Testing Celeryfied Signalized Django Models

Here’s a quick note about how to write tests for Django models that need to queue Celery tasks when they are created.

The Obvious Way

I have model Locator. When it is created I want it to queue a Celery task to asynchronously fetch and process a web page. First write a test that looks something like this:

class TestLocator(TestCase):
    …

    def test_queues_fetch_when_locator_created(self):
        with self.settings(NOTES_FETCH_LOCATORS=True), \
                patch.object(tasks, 'fetch_locator_page') as fetch_locator_page:
            locator = Locator.objects.create(url='https://example.com/1')

        fetch_locator_page.delay.assert_called_once_with(
            locator.pk,
            if_not_fetched_since=None)

The NOTES_FETCH_LOCATORS setting will normally be false when running tests: it avoids having to clutter all other tests with patches to prevent irrelevant tasks from being queued.

The implementation is a handler for the post_save signal:

def on_locator_post_save(sender, instance, created, **kwargs):
    if created and settings.NOTES_FETCH_LOCATORS:
        instance.queue_fetch_page()

where the queue_fatch_page method is just a wrapper around invoking the delay method of the task, something like this:

class Locator(models.Model):
    …

    def queue_fetch_page(self):
        """Arrange for page to be fetched."""
        from . import tasks

        t = self.fetched.timestamp() if self.fetched else None
        tasks.fetch_locator_page.delay(self.pk, if_not_fetched_since=t)

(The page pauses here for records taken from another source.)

(* ===== verification/RoutesExamples.v ===== *)
(** * RoutesExamples: paging through a small history over HTTP *)

From S2P Require Import Prelude Decimals Contracts StateMachine Events Store StoreInv StoreProps Config Cache Adapters Gates HandleRecovery Router RouterProps CancelAmend SimLifecycle RouterExamples OrderBook BookService PyTime PyIso Fees Runtime Api Cursor Routes RoutesProps ApiProps.
From stdpp Require Import base gmap strings list sorting relations.
From Stdlib Require Import ZArith Lia.
Open Scope Z_scope.

Definition history_world : world ExRedis unit :=
  {| w_db := ex_history_db; w_hub := None; w_redis := ex_redis; w_venue := tt; w_now := 100;
     w_entropy := 0 |}.

Abbreviation history := (get_order_history_route owner_router (key_header "read") String.le
                           "acct" SIM).
Definition first_page : result exn (Reply HistoryBody) * world ExRedis unit :=
  history None None 1 None history_world.

(** The first page holds the newest order; its cursor leads to the next. *)
Lemma history_cursor_continues_witness :
  exists body c body', first_page = (Ok body, history_world) /\
    hb_next_cursor (rp_body body) = Some c /\
    history (Some (hb_since (rp_body body))) (Some (hb_until (rp_body body))) 2 (Some c)
      history_world = (Ok body', history_world) /\
    map (or_client_order_id ∘ rr_row) (map (fun x => x.1.1) (hb_orders (rp_body body'))) = ["b"; "a"]%string.
Proof.
  destruct first_page as [[body|e] w1] eqn:H1; [|vm_compute in H1; discriminate H1].
  assert (w1 = history_world) as -> by (vm_compute in H1; by injection H1).
  destruct (hb_next_cursor (rp_body body)) as [c|] eqn:Hc.
  2:{ vm_compute in H1. injection H1 as <-. discriminate Hc. }
  destruct (history (Some (hb_since (rp_body body))) (Some (hb_until (rp_body body))) 2
    (Some c) history_world) as [[body'|e] w'] eqn:H2.
  2:{ vm_compute in H1. injection H1 as <-. vm_compute in Hc. injection Hc as <-.
      vm_compute in H2. discriminate H2. }
  destruct (history_cursor_continues String.le owner_router (key_header "read")
    "acct" SIM None None 1 2 None c history_world history_world body body' w')
    as (_ & -> & row & Hlast & Hpage); try done.
  - intros k r. simpl. rewrite !lookup_insert_Some, lookup_singleton_Some.
    intros [[<- <-]|[_ [[<- <-]|[_ [<- <-]]]]]; (split; [split; vm_compute; repeat split; intros [=]|split; [repeat constructor|discriminate]]).
  - exists body, c, body'. split; [done|]. split; [done|]. split; [done|]. rewrite Hpage.
    vm_compute in H1. injection H1 as <-. simpl in Hlast. injection Hlast as <-.
    vm_compute. reflexivity.
Defined.

(** The partly filled order's three events. *)
Lemma audit_export_complete_witness :
  exists rows, stream_order_events None None None ex_w1 = (Ok rows, ex_w1) /\
    (oe_to_status ∘ xr_event <$> rows) =
      [OrderState.PENDING_NEW; OrderState.NEW; OrderState.PARTIALLY_FILLED].
Proof.
  destruct (audit_export_complete ex_w1 ex_w1_wf) as [(rows & Hrows & _) _].
  exists rows. split; [exact Hrows|]. revert Hrows. vm_compute. by intros [= <-].
Defined.
(** [default] (lines 97-99): [dict.get] answers [None] for a missing key, and
    [or] evaluates its right operand only when the left one is falsy. *)
Definition default (h : heap) (self : t) : outcome pyval :=
  let recorded :=
    match deref h (answers self) !! name self with
    | Some v => v
    | None => VNone
    end in
  if truthy recorded then Ok recorded else _solve h self (_default self) [].

(** One step of the generator's loop (line 104). *)
Definition tag_choice (choice : pyval) : pyval :=
  match choice with
  | VTuple [label; value] => VTagged label value
  | _ => choice
  end.

(** [choices_generator] (lines 101-104), run to its end. *)
Definition choices_generator (h : heap) (self : t) : outcome (list pyval) :=
  v ← _solve h self (_choices self) [];
  items ← py_iter v;
  Ok (List.map tag_choice items).

(** [choices] (lines 106-108) *)
Definition choices (h : heap) (self : t) : outcome (list pyval) :=
  choices_generator h self.

(** [validate] (lines 110-118).  The body of [try] answers whether it
    returned; [except Exception: pass] falls through to the final [raise]. *)
Definition validate (h : heap) (self : t) (current : pyval) : outcome unit :=
  returned ← try_except
    (v ← _solve h self (_validate self) [current]; Ok (truthy v))
    (fun e =>
       if is_ValidationError e then Some (Raise e)
       else if is_Exception e then Some (Ok false)
       else None);
  if returned : bool then Ok tt else Raise (ValidationError current).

(The import is inside the function because it cannot go at the top of the module without creating circular imports.) I also needed to write some code in the apps.py to add ready method that wires the signal handler to the signal.

There is a problem with this, however.

The Problem

All the automated tests worked fine but when I tried creating Locator instances on a running server I got Locator.DoesNotExist exceptions raised in the Celery worker processor. Naturally I could check and see that the locator in question did exist. Mysterious!

The cause was (of course) a race condition, in this case a race between

Celery queuing the task and it in turn attempting to retrieve the Locator entity from the database, and
the transaction that creates the entity completing so that the entity is there to be retrieved.

The Fix: transaction.on_commit

If I were the perfectly logical TDD programmer I would at this point have rewritten the test to ensure the task is queued outside the transaction. As it was I didn’t think of this until later but let’s pretend I did:

class TestLocator(TestCase):
    …

    def test_queues_fetch_when_locator_created(self):
        with self.settings(NOTES_FETCH_LOCATORS=True), \
                patch.object(tasks, 'fetch_locator_page') as fetch_locator_page:
            with transaction.atomic():
                locator = Locator.objects.create(url='https://example.com/1')

                self.assertFalse(fetch_locator_page.delay.called)

        fetch_locator_page.delay.assert_called_once_with(
            locator.pk,
            if_not_fetched_since=None)

As of Django 1.9 there is a mechanism for achieving this: transaction.on_commit queues a hook function to be called when the current transaction commits. So all we need is a minor change to the queue method:

class Locator(models.Model):
    …

    def queue_fetch_page(self):
        """Arrange for page to be fetched."""
        from . import tasks

        t = self.fetched.timestamp() if self.fetched else None
        transaction.on_commit(
            lambda: tasks.fetch_locator_page.delay(self.pk, if_not_fetched_since=t))

If the creation of the Locator instance is inside a transaction then this ensures we wait until it is known to exist before we queue the task that requires it. If there is no wrapping transaction then on_commit calls the hook immediately, so it works either way.

The Problem with the Fix, and a Fix for That

The trouble is I could not get the unit tests to pass: the mock function delay was not being called. The cause of this is that the tests are themselves all run within transaction.atomic(), so the on_commit hook is not called until after the outer transaction, thus after the test has completed.

I tried various things before doing what in retrospect is the obvious fix: use a different TestCase subclass that does not wrap tests in a transaction. This is in fact its superclass TransactionTestCase, which instead of using transactions to reset the database after each test, truncates the database tables explicitly.

Lessons

Everything I needed to fix this problem was nicely documented in Django’s excellent website as footnotes to the respective features of the framework. This entry just draws together the scattered threads so I will do it right first time next time.

Moral: There is never a good time to not be worrying about concurrency in today’s crazy, messed-up world.